-- Opening Marker --

(* ===== verification/PlAccess.v ===== *)
(** * PlAccess: register access shared by the PL drivers

    The board's address map ([hardware/boards/ax7020/bvstk_hw_config.h]), the
    checked 32-bit accesses the drivers make, and little-endian packing of
    bytes into the words of a mailbox or FIFO. *)
From stdpp Require Import prelude.
From Stdlib Require Import ZArith Lia.
From S2P Require Import Prelude Platform.
Local Open Scope Z_scope.

(** ** Board constants *)

Definition BVSTK_I2C_BRAM_BASE : Z := 0x40000000.
Definition BVSTK_I2C_BRAM_SIZE : Z := 0x3000.
Definition BVSTK_I2C_MASTER_BASE : Z := 0x43C00000.
Definition BVSTK_I2C_MASTER_SIZE : Z := 0x10000.
Definition BVSTK_I2C_SLAVE_BASE : Z := 0x43C50000.
Definition BVSTK_I2C_SLAVE_SIZE : Z := 0x10000.
Definition BVSTK_MDIO_BRAM_BASE : Z := 0x42000000.
Definition BVSTK_MDIO_BRAM_SIZE : Z := 0x4000.
Definition BVSTK_MDIO_MASTER_BASE : Z := 0x43C10000.
Definition BVSTK_MDIO_MASTER_SIZE : Z := 0x10000.
Definition BVSTK_MDIO_SLAVE_BASE : Z := 0x43C20000.
Definition BVSTK_MDIO_SLAVE_SIZE : Z := 0x10000.
Definition BVSTK_SPI_BRAM_BASE : Z := 0x44000000.
Definition BVSTK_SPI_BRAM_SIZE : Z := 0x2000.
Definition BVSTK_SPI_MASTER_BASE : Z := 0x43C40000.
Definition BVSTK_SPI_MASTER_SIZE : Z := 0x10000.

(** ** Bytes and words *)

(** [(uint8_t)(word >> (8 * byte))]. *)
Definition byte_of (word byte : Z) : Z := u8 (Z.shiftr word (8 * byte)).

(** [for (byte = 0; byte < count; ++byte) word |= data[offset + byte] << (8 * byte)]. *)
Definition pack_word (data : list Z) (offset count : Z) : Z :=
  for_each (Z.to_nat count) 0
    (fun byte word => Z.lor word (u32 (Z.shiftl (data.[offset + byte]) (8 * byte)))) 0.

Section access.
Context {X : Type} `{PL : Platform X}.

Definition read32 (region : bvstk_mmio_region_t) (offset : Z) : ST X (bvstk_status_t * Z) :=
  fun x =>
    match bvstk_mmio_read32 (Some region) offset true x with
    | (Some v, x) => ((BVSTK_OK, v), x)
    | (None, x) => ((BVSTK_ERR_IO, 0), x)
    end.

Definition write32 (region : bvstk_mmio_region_t) (offset value : Z) : ST X bvstk_status_t :=
  fun x =>
    match bvstk_mmio_write32 (Some region) offset value x with
    | (true, x) => (BVSTK_OK, x)
    | (false, x) => (BVSTK_ERR_IO, x)
    end.

(** [while (offset < size)] of [write_words]; every iteration consumes at
    least one byte, so [size] iterations are enough. *)
Fixpoint write_words_loop (fuel : nat) (region : bvstk_mmio_region_t) (base_offset : Z)
    (data : list Z) (size offset : Z) : ST X bvstk_status_t :=
  match fuel with
  | O => st_ret BVSTK_OK
  | S fuel =>
      if offset <? size then
        let count := Z.min (size - offset) 4 in
        let! status := write32 region (base_offset + offset) (pack_word data offset count) in
        if negb (is_ok status) then st_ret BVSTK_ERR_IO
        else write_words_loop fuel region base_offset data size (offset + count)
      else st_ret BVSTK_OK
  end.

Definition write_words (region : bvstk_mmio_region_t) (base_offset : Z) (data : list Z)
    (size : Z) : ST X bvstk_status_t :=
  write_words_loop (Z.to_nat size) region base_offset data size 0.

(** [for (byte = 0; byte < count; ++byte) frame[offset + byte] = word >> (8 * byte)]. *)
Definition store_bytes (frame : list Z) (offset word count : Z) : list Z :=
  for_each (Z.to_nat count) 0 (fun byte frame => frame.[offset + byte <- byte_of word byte]) frame.
Lemma autopoll_check_None c n :
  0 <= n <= alen (mc_autopoll_regs c) ->
  (forall i, 0 <= i < n -> autopoll_check c i = None) <->
  Forall (fun r => r < mc_reg_count c) (prefix n (mc_autopoll_regs c)) /\ NoDup (prefix n (mc_autopoll_regs c)).
Proof.
  intros Hn. rewrite <- prefix_Forall, <- distinct_NoDup by done. unfold autopoll_check. split.
  - intros H. split.
    + intros i Hi. specialize (H i Hi). destruct (_ <=? _) eqn:E; bsimp; [done|lia].
    + intros i j Hj Hi. specialize (H i ltac:(lia)). destruct (_ <=? _); [done|].
      destruct (for_find _ _ _) eqn:E; [done|]. rewrite for_find_None in E.
      specialize (E j ltac:(lia)). by bsimp.
  - intros [H1 H2] i Hi. specialize (H1 i Hi). rewrite (proj2 (Z.leb_gt _ _)) by lia.
    destruct (for_find _ _ _) as [j|] eqn:E; [|done]. apply for_find_Some in E as (Hj & He & _).
    bsimp. destruct (H2 i j); [lia|lia|done].
Qed.

Lemma setting_check_None c n :
  0 <= n <= alen (mc_settings c) ->
  (forall i, 0 <= i < n -> setting_check c i = None) <->
  Forall (fun e => ms_reg e < mc_reg_count c) (prefix n (mc_settings c)) /\
  NoDup (ms_reg <$> prefix n (mc_settings c)).
Proof.
  intros Hn. rewrite <- (prefix_Forall _ _ (fun e => ms_reg e < mc_reg_count c)) by done.
  replace (ms_reg <$> prefix n (mc_settings c)) with (prefix n (ms_reg <$> mc_settings c))
    by (unfold prefix; by rewrite <- fmap_take).
  assert (alen (ms_reg <$> mc_settings c) = alen (mc_settings c)) as Hl
    by (unfold alen; by rewrite length_fmap).
  rewrite <- distinct_NoDup by lia.
  assert (forall i, 0 <= i < n -> (ms_reg <$> mc_settings c).[i] = ms_reg ((mc_settings c).[i])) as Hg.
  { intros i Hi. apply list_lookup_total_correct. rewrite list_lookup_fmap.
    by rewrite aget_lookup by lia. }
  unfold setting_check. split.
  - intros H. split.
    + intros i Hi. specialize (H i Hi). destruct (_ <=? _) eqn:E; bsimp; [done|lia].
    + intros i j Hj Hi. rewrite !Hg by lia. specialize (H i ltac:(lia)). destruct (_ <=? _); [done|].
      destruct (for_find _ _ _) eqn:E; [done|]. rewrite for_find_None in E.
      specialize (E j ltac:(lia)). by bsimp.
  - intros [H1 H2] i Hi. specialize (H1 i Hi). rewrite (proj2 (Z.leb_gt _ _)) by lia.
    destruct (for_find _ _ _) as [j|] eqn:E; [|done]. apply for_find_Some in E as (Hj & He & _).
    bsimp. destruct (H2 i j); [lia|lia|]. by rewrite !Hg by lia.
Qed.
(** ** A document *)

Definition demo_document : chars := lit " {`id`: [true, {}]} " ++ [0; 65].

Lemma document_iff_witness :
  is_document (lit " {`id`: [true, {}]} ") (lit "{`id`: [true, {}]}") /\ document (Some (lit "{`id`: [01]}" ++ [0])) = None.
Proof.
  split; [|vm_compute; reflexivity].
  apply (document_iff demo_document (lit "{`id`: [true, {}]}")).
  - apply (bool_decide_unpack _). vm_compute. exact I.
  - vm_compute. reflexivity.
Defined.
(** Name, assets and device. *)
Definition format_device (a : format_args) (w : writer_t) : writer_t :=
  let meta := fa_meta a in
  let v2 := truth (pf_version meta) in
  let w := quoted (append w (lit "{^  `schema_version`: 2,^  `id`: ")) (fa_name a) in
  let w := if truth ((pf_register_map meta).[0]) then quoted (append w (lit ",^  `register_map`: ")) (pf_register_map meta) else w in
  let w := if truth ((pf_view meta).[0]) then quoted (append w (lit ",^  `view`: ")) (pf_view meta) else w in
  let w := quoted (append w (lit ",^  `device`: {`model`: ")) (if v2 then pf_model meta else fa_name a) in
  let w := quoted (append w (lit ", `class`: "))
    (if v2 then pf_device_class meta else if fa_mdio a then lit "phy" else lit "generic") in
  let w := if v2 && truth ((pf_vendor meta).[0]) then quoted (append w (lit ", `vendor`: ")) (pf_vendor meta) else w in
  if v2 && truth ((pf_label meta).[0]) then quoted (append w (lit ", `label`: ")) (pf_label meta) else w.

(** Transport, protocol with its options, defaults. *)
Definition format_transport (a : format_args) (w : writer_t) : writer_t :=
  let bus := if fa_mdio a then lit "mdio" else lit "i2c" in
  let w := append w (lit "},^  `transport`: {`bus`: `" ++ bus ++ lit "`, `controller`: `pl_" ++ bus ++ lit "_0`, `address`: `0x" ++
    hexX 2 (fa_address a) ++ lit "`" ++ (if fa_mdio a then [] else lit ", `address_bits`: 7") ++ lit "},^") in
  append w (lit "  `protocol`: {`driver`: `bvstk_" ++ bus ++ lit "_bridge`, `options`: {").
Lemma transport_layout r :
  transport_fragment ++ options_fragment ++ lit "}}" ++ r =
  lit "}" ++ lit ",^  " ++ member (lit "transport", transport_text) ++
  lit ",^  " ++ member (lit "protocol", protocol_text) ++ r.
Proof.
  unfold transport_fragment, options_fragment, transport_text, protocol_text, options_text, spaced_list, arr, spaced, obj,
    optional, hex_value, member, bus. cbn [fst snd].
  change (lit ", ") with [44; 32]. generalize (intercalate [44; 32] (resource_name <$> fa_autopoll a)). intros l.
  destruct (fa_mdio a), (fa_autopoll_enabled a); cbn [negb app fmap list_fmap intercalate fst snd]; unfold quote; text_norm; reflexivity.
Qed.

Lemma policy_layout r :
  policy_fragment ++ lit "}}" ++ r = lit "  ]" ++ lit ",^  " ++ member (lit "policy", policy_text) ++ r.
Proof.
  unfold policy_fragment, policy_text, rules_fragment, spaced_list, arr, spaced, obj, member. cbn [fst snd].
  change (lit ", ") with [44; 32].
  generalize (intercalate [44; 32] (rule_text <$> (if fa_black a then fa_black_rules a else fa_white a)))
    (intercalate [44; 32] (rule_text <$> (if fa_black a then fa_white a else fa_black_rules a)))
    (if fa_black a then lit "blacklist" else lit "whitelist").
  intros l1 l2 mode. cbn [fmap list_fmap intercalate fst snd app]. unfold quote. text_norm. reflexivity.
Qed.

Lemma settings_layout :
  settings_fragment =
  lit "}}" ++ lit ",^  " ++ member (lit "settings", settings_text) ++ lit ",^  " ++
  member (lit "observability", observability_text) ++ lit "^}^".
Proof.
  unfold settings_fragment, settings_text, observability_text, spaced_list, arr, spaced, obj, member. cbn [fst snd].
  change (lit ", ") with [44; 32].
  generalize (intercalate [44; 32] (seed_text <$> effective_seeds (fa_mdio a) (fa_settings a))). intros l.
  cbn [fmap list_fmap intercalate fst snd app]. unfold quote. text_norm. reflexivity.
Qed.

Lemma defaults_layout r :
  defaults_fragment ++ lit "    " ++ intercalate (lit ",^    ") (resource_text <$> seqZ 0 (fa_count a)) ++ lit "^" ++ lit "  ]" ++ r =
  lit "}}" ++ lit ",^  " ++ member (lit "defaults", defaults_text) ++
  lit ",^  " ++ member (lit "resources", resources_text) ++ r.
Proof.
  unfold defaults_fragment, defaults_text, resources_text, driver_text, hex_value, arr, spaced, obj, member. cbn [fst snd].
  change (lit ",^    ") with (44 :: lit "^    ").
  generalize (intercalate (44 :: lit "^    ") (resource_text <$> seqZ 0 (fa_count a)))
    (hexX n (if fa_mdio a then 65535 else 255)) (dec (format_width a)). intros l h d.
  cbn [fmap list_fmap intercalate fst snd app]. unfold quote. text_norm. reflexivity.
Qed.

Lemma fragments_layout : all_fragments = profile_text ++ lit "^".
Proof.
  unfold all_fragments. rewrite settings_layout, <- !app_assoc.
  rewrite policy_layout, defaults_layout, transport_layout, device_layout.
  unfold profile_text, obj, profile_members, optional. change (lit ",^  ") with (44 :: lit "^  ").
  change (lit "{^  ") with (123 :: lit "^  "). change (lit "^}^") with (lit "^" ++ [125] ++ lit "^").
  destruct (truth ((pf_register_map meta).[0])), (truth ((pf_view meta).[0])); cbn [app fmap list_fmap intercalate];
    repeat first [rewrite <- app_assoc | progress cbn [app]]; reflexivity.
Qed.

(** ** The text of a successful run *)

Lemma writes_all :
  0 < fa_count a ->
  writes (fun w => format_settings a (format_policy a (format_resources a (format_defaults a (format_options a
    (format_transport a (format_device a w))))))) (profile_text ++ lit "^") names_printable.
Proof.
  intros Hc. rewrite <- fragments_layout.
  pose proof (writes_then _ _ _ _ _ _ writes_device writes_transport) as W1.
  pose proof (writes_then _ _ _ _ _ _ W1 writes_options) as W2.
  pose proof (writes_then _ _ _ _ _ _ W2 (writes_append defaults_fragment)) as W3.
  pose proof (writes_then _ _ _ _ _ _ W3 (writes_resources Hc)) as W4.
  pose proof (writes_then _ _ _ _ _ _ W4 writes_policy) as W5.
  pose proof (writes_then _ _ _ _ _ _ W5 writes_settings) as W6.
  eapply writes_mono; [exact W6| |tauto]. unfold all_fragments. by rewrite <- !app_assoc.
Qed.

Lemma format_ok cap t :
  0 < fa_count a -> format a (Some cap) = (BVSTK_OK, t) ->
  t = profile_text ++ [10] /\ id_valid (fa_name a) = true /\ names_printable /\
  alen (profile_text ++ [10]) <= BVSTK_PROFILE_JSON_MAX.
Proof.
  intros Hc. unfold format. destruct (id_valid (fa_name a)); [|done]. cbn [negb].
  destruct (_ || _) eqn:E; [done|]. apply orb_false_iff in E as [E1 E2]. bsimp. intros [= <-].
  destruct (writes_all Hc _ E1) as (_ & Ht & Hp). rewrite Ht in E2 |- *. done.
Qed.
End parts.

-- Closing Marker --

## Work item
Look above for the line with "let w := if v2" and the line with "let w := append". Retype those two lines and every line between them exactly, adding nothing.

## Exercise response
  let w := if v2 && truth ((pf_vendor meta).[0]) then quoted (append w (lit ", `vendor`: ")) (pf_vendor meta) else w in
  if v2 && truth ((pf_label meta).[0]) then quoted (append w (lit ", `label`: ")) (pf_label meta) else w.

(** Transport, protocol with its options, defaults. *)
Definition format_transport (a : format_args) (w : writer_t) : writer_t :=
  let bus := if fa_mdio a then lit "mdio" else lit "i2c" in
  let w := append w (lit "},^  `transport`: {`bus`: `" ++ bus ++ lit "`, `controller`: `pl_" ++ bus ++ lit "_0`, `address`: `0x" ++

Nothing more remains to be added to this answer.